An Open Letter to Arlene Foster

The following letter was penned in response to Arlene Foster’s recent self congratulatory tweet naming a number of services in Northern Ireland, including Mental Health Services.

Dear Ms Foster

Although some years ago I was facing regular battles with your Health Ministers, you will not know who I am.

My story will not concern you, as I am not a DUP voter, and I do not uphold a conservative “lifestyle”. I am instead a bisexual single mother whose daughter was born out of wedlock. However, I do not see that these factors justify me being left to die while on a two year waiting list for a long overdue treatment for a mental illness that has gone undiagnosed for several years due to mental health services that aren’t fit for purpose, and haven’t been for some time.

The treatment I am referring to is Dialectical Behaviour Therapy (DBT). This is the main treatment for an illness known as Borderline Personality Disorder (BPD) or Emotionally Unstable Personality Disorder (EUPD).

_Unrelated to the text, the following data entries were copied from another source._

(** * Theorems *)

(** decoding inverts encoding.  A masked client frame the protocol
    allows, at the start of the buffer, is decoded with its opcode, final flag
    and length, and the buffer then holds the unmasked payload at the reported
    offset and is otherwise unchanged; any proper prefix of the frame asks for
    more data. *)
Theorem ws_decode_roundtrip op (fin : bool) mask payload rest k :
  frame_allowed op fin (Z.of_nat (length payload)) -> length mask = 4%nat ->
  (k < length (client_frame op fin mask payload))%nat ->
  let h := client_header op fin (Z.of_nat (length payload)) in
  sm_pkg_ws_decode (client_frame op fin mask payload ++ rest) =
    Some (Frame op fin (Z.of_nat (length h) + 4) (Z.of_nat (length payload))
            (Z.of_nat (length (client_frame op fin mask payload))) (h ++ mask ++ payload ++ rest)) /\
  sm_pkg_ws_decode (take k (client_frame op fin mask payload)) = Some NeedMore.
Proof.
  intros Hal Hm Hk h. pose proof Hal as (Hop & Hmax & _).
  assert (Hn : 0 <= Z.of_nat (length payload) <= WS_MESSAGE_MAX) by lia.
  unfold client_frame in *. fold h in Hk |- *. rewrite !length_app, unmask_length, Hm in Hk. split.
  - rewrite <-!app_assoc. unfold h at 1. rewrite decode_header by done. fold h.
    rewrite finish_whole by done. rewrite !length_app, unmask_length, Hm. do 2 f_equal. lia.
  - destruct (decide (k < length h)%nat) as [Hs|Hs].
    + rewrite take_app_le by lia. by apply decode_short_header.
    + rewrite take_app_ge by lia. unfold h at 1. rewrite decode_header by done. fold h.
      unfold finish_frame. rewrite (allowed_test _ _ _ Hal).
      destruct (Z.ltb_spec (Z.of_nat (length (h ++ take (k - length h) (mask ++ unmask_from mask 0 payload))))
        (Z.of_nat (length h) + 4 + Z.of_nat (length payload))) as [_|Hge]; [done|].
      rewrite length_app, length_take, length_app, unmask_length, Hm in Hge. lia.
Qed.

(** decoding is memory safe on any input: it never reads outside
    the received bytes, a decoded frame lies inside them with at most
    WS_MESSAGE_MAX payload bytes and the bytes behind it are not touched; and a
    full buffer always holds a complete frame or a violation, so the buffer can
    never be stuck waiting for more. *)
Theorem ws_decode_safe data : Forall is_byte data ->
  exists f, sm_pkg_ws_decode data = Some f /\ frame_ok data f /\
    (WS_CAPACITY <= Z.of_nat (length data) -> f <> NeedMore).
Proof.
  intros Hb. destruct (decode_total data Hb) as (f & Hf & Hok). exists f.
  split_and!; [done|done|]. intros Hfull. by eapply decode_full.
Qed.

(** a turn of the server loop is safe and ends.  Whatever the client
    sent and whichever sends fail, the turn makes no access outside the receive
    buffer, keeps the receive buffer within its capacity and the assembled
    message within WS_MESSAGE_MAX, and the loop ends: giving it more turns than
    the input has bytes changes nothing. *)
Theorem ws_serve_turn_safe send_ok alloc_message c fuel : conn_ok c ->
  (length (cn_input c) < fuel)%nat ->
  exists p, serve_turn send_ok alloc_message fuel c = Some p /\ phase_ok p /\
    forall more, serve_turn send_ok alloc_message (fuel + more) c = Some p.
Proof.
  intros Hc Hf. destruct (serve_turn_ok send_ok alloc_message fuel c Hc) as (p & Hp & Hok).
  exists p. split_and!; [done|done|]. induction more as [|m IH]; [by rewrite Nat.add_0_r|].
  rewrite Nat.add_succ_r, serve_turn_fuel by (done || lia). exact IH.
Qed.

(** an upload is only accepted for a range this connection was
    given.  A complete message either closes the connection without touching the
    stream, or its id is one of the outstanding ranges and the stream got
    exactly the bytes after the id; when the stream took them the range is no
    longer outstanding and the acknowledgement is the next frame sent. *)
Theorem ws_message_reply send_ok m c p r : handle_message send_ok m c = (p, r) ->
  (p = Close 1002 EPROTO c /\ r = false) \/
  exists id slot st s, id = le_number (take 8 m) /\ id <> 0 /\ cn_pending c !! slot = Some id /\
    sm_pkg_stream_reply (cn_stream c) id (drop 8 m) = (st, s) /\ cn_stream (phase_conn p) = s /\
    (st = 0 -> cn_pending (phase_conn p) = <[slot := 0]> (cn_pending c) /\
       cn_message (phase_conn p) = [] /\
       (cn_sent (phase_conn p) = cn_sent c ++ [(1, string_bytes (ack_text id))] \/
        (exists fl, p = End fl (phase_conn p)))) /\
    (st <> 0 -> r = false /\ exists code c', p = Close code st c').
Proof.
  unfold handle_message. destruct (_ <? 8)%nat; [intros [= <- <-]; by left|].
  set (id := le_number (take 8 m)). destruct (Z.eqb_spec id 0) as [|Hid]; [intros [= <- <-]; by left|].
  destruct (find_index (Z.eqb id) (cn_pending c)) as [slot|] eqn:Hf; [|intros [= <- <-]; by left].
  apply find_index_hit in Hf as (x & Hx & Hp%Z.eqb_eq). subst x.
  destruct (sm_pkg_stream_reply (cn_stream c) id (drop 8 m)) as [st s] eqn:Hr.
  destruct (Z.eqb_spec st 0) as [Hst|Hst]; cbn [negb].
  - unfold send_frame. destruct (frame_bytes 1 (string_bytes (ack_text id))) as [b|].
    + intros [= <- <-]. right. exists id, slot, st, s.
      destruct (send_ok _); simpl; split_and!; try done; intros _; split_and!; try done; auto.
    + intros [= <- <-]. right. exists id, slot, st, s. simpl.
      split_and!; try done. intros _. split_and!; try done. right. eauto.
  - intros [= <- <-]. right. exists id, slot, st, s. simpl.
    split_and!; try done. intros _. split; [done|]. eauto.
Qed.

(** ** Concrete frames *)
Definition demo_mask : list Z := [1; 2; 3; 4].
Definition demo_payload : list Z := [72; 101; 108; 108; 111].

Lemma ws_decode_roundtrip_witness :
  sm_pkg_ws_decode (client_frame 2 true demo_mask demo_payload ++ [7]) =
    Some (Frame 2 true 6 5 11 ([130; 133] ++ demo_mask ++ demo_payload ++ [7])).
Proof.
  apply (ws_decode_roundtrip 2 true demo_mask demo_payload [7] 3).
  - split; [reflexivity|]. split; [vm_compute; discriminate|]. split; intros; lia.
  - reflexivity.
  - vm_compute. lia.
Defined.

Lemma ws_decode_safe_witness : exists f,
  sm_pkg_ws_decode [130; 254] = Some f /\ f = NeedMore.
Proof.
  destruct (ws_decode_safe [130; 254]) as (f & Hf & _).
  - repeat (apply Forall_cons_2; [unfold is_byte; lia|]). apply Forall_nil_2.
  - exists f. split; [exact Hf|]. vm_compute in Hf. injection Hf as <-. reflexivity.
Defined.

Definition demo_conn : ws_conn :=
  open_conn (stream demo_waiting) (client_frame 2 true demo_mask [1; 0; 0; 0; 0; 0; 0; 0; 10; 20; 30; 40; 50]).

Lemma demo_conn_ok : conn_ok demo_conn.
Proof.
  split; simpl.
  - repeat (apply Forall_cons_2; [unfold is_byte; vm_compute; split; [discriminate|reflexivity]|]).
    apply Forall_nil_2.
  - vm_compute. discriminate.
  - vm_compute. discriminate.
  - reflexivity.
  - by left.
Qed.

Lemma ws_serve_turn_safe_witness : exists p,
  serve_turn (fun _ => true) true 40 demo_conn = Some p /\ phase_ok p /\
  forall more, serve_turn (fun _ => true) true (40 + more) demo_conn = Some p.
Proof.
  apply (ws_serve_turn_safe (fun _ => true) true demo_conn 40).
  - exact demo_conn_ok.
  - vm_compute. lia.
Defined.

(** The upload of the whole (five byte) package: the range is announced, the
    reply stored and acknowledged. *)
Example demo_upload :
  match serve_turn (fun _ => true) true 40 demo_conn with
  | Some (Go c) =>
      cn_sent c = [(1, string_bytes (range_text (Range 1 0 5))); (1, string_bytes (ack_text 1))] /\
      data (slot_at (cn_stream c) 0) = demo_src /\ cn_input c = []
  | _ => False
  end.
Proof. vm_compute. split_and!; reflexivity. Qed.

Definition demo_message : list Z := [1; 0; 0; 0; 0; 0; 0; 0; 10; 20; 30; 40; 50].
Definition demo_offered : ws_conn :=
  phase_conn (offer_ranges (fun _ => true) 2 1 demo_conn).

Lemma ws_message_reply_witness :
  (handle_message (fun _ => true) demo_message demo_offered).2 = true /\
  exists id slot, id <> 0 /\ cn_pending demo_offered !! slot = Some id.
Proof.
  split; [vm_compute; reflexivity|].
  destruct (ws_message_reply (fun _ => true) demo_message demo_offered
    (handle_message (fun _ => true) demo_message demo_offered).1
    (handle_message (fun _ => true) demo_message demo_offered).2)
    as [[_ Hf]|(id & slot & st & s & _ & Hid & Hp & _)].
  - apply surjective_pairing.
  - exfalso. vm_compute in Hf. discriminate.
  - exists id, slot. split; [exact Hid|exact Hp].
Defined.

This illness has plagued me for some years, and unfortunately became unmanageable once more following the birth of my daughter in February of this year. I have regrettably used countless police hours, sitting in A&E departments under police escort. It strikes me, not for the first time, that the police are not equipped for such matters. So why, pray tell, have they been of more help for me than the few mental health services (exclusively short term crisis services) that are still functional?

I refuse to place the blame on the shoulders of hard working NHS staff, who are doing their utmost to support people who are silently suffering whilst politicians largely continue to ignore the plight of their constituents, the very people who give them a job, and ultimately pay their wages. I’m sure if I were to ask you where the blame lies, you would simply name another political party in an effort to pass the buck and deflect responsibility, so I shan’t bother, given that a Green and Orange tit-for-tat debate will not improve my health, or get me appropriate treatment any quicker.

I suppose that raises the question of why I am writing this? The truth is, I’m not sure. I highly doubt I will receive a response. I doubt suicide rates will decline. And I’m almost certain that if I were to receive a response, it would be a copy and paste job, consisting solely of figures that are meaningless to those unable to access treatment for their mental health, and again, passing the buck.

I guess I’m simply writing to make you aware of what is happening in the real world, amongst those of us who cannot afford private treatment, who are doing their best to get to the end of the day without killing themselves, let alone trying to look after their families while social workers tell us we’re not doing good enough, and that we aren’t cooperating simply because we can’t feasibly access services to help us avoid further nervous breakdowns and suicide attempts.

I hope that this letter has been enlightening for you. Know that in doing nothing to improve matters in response to this confrontation, you will be contributing to the rising death toll in Northern Ireland.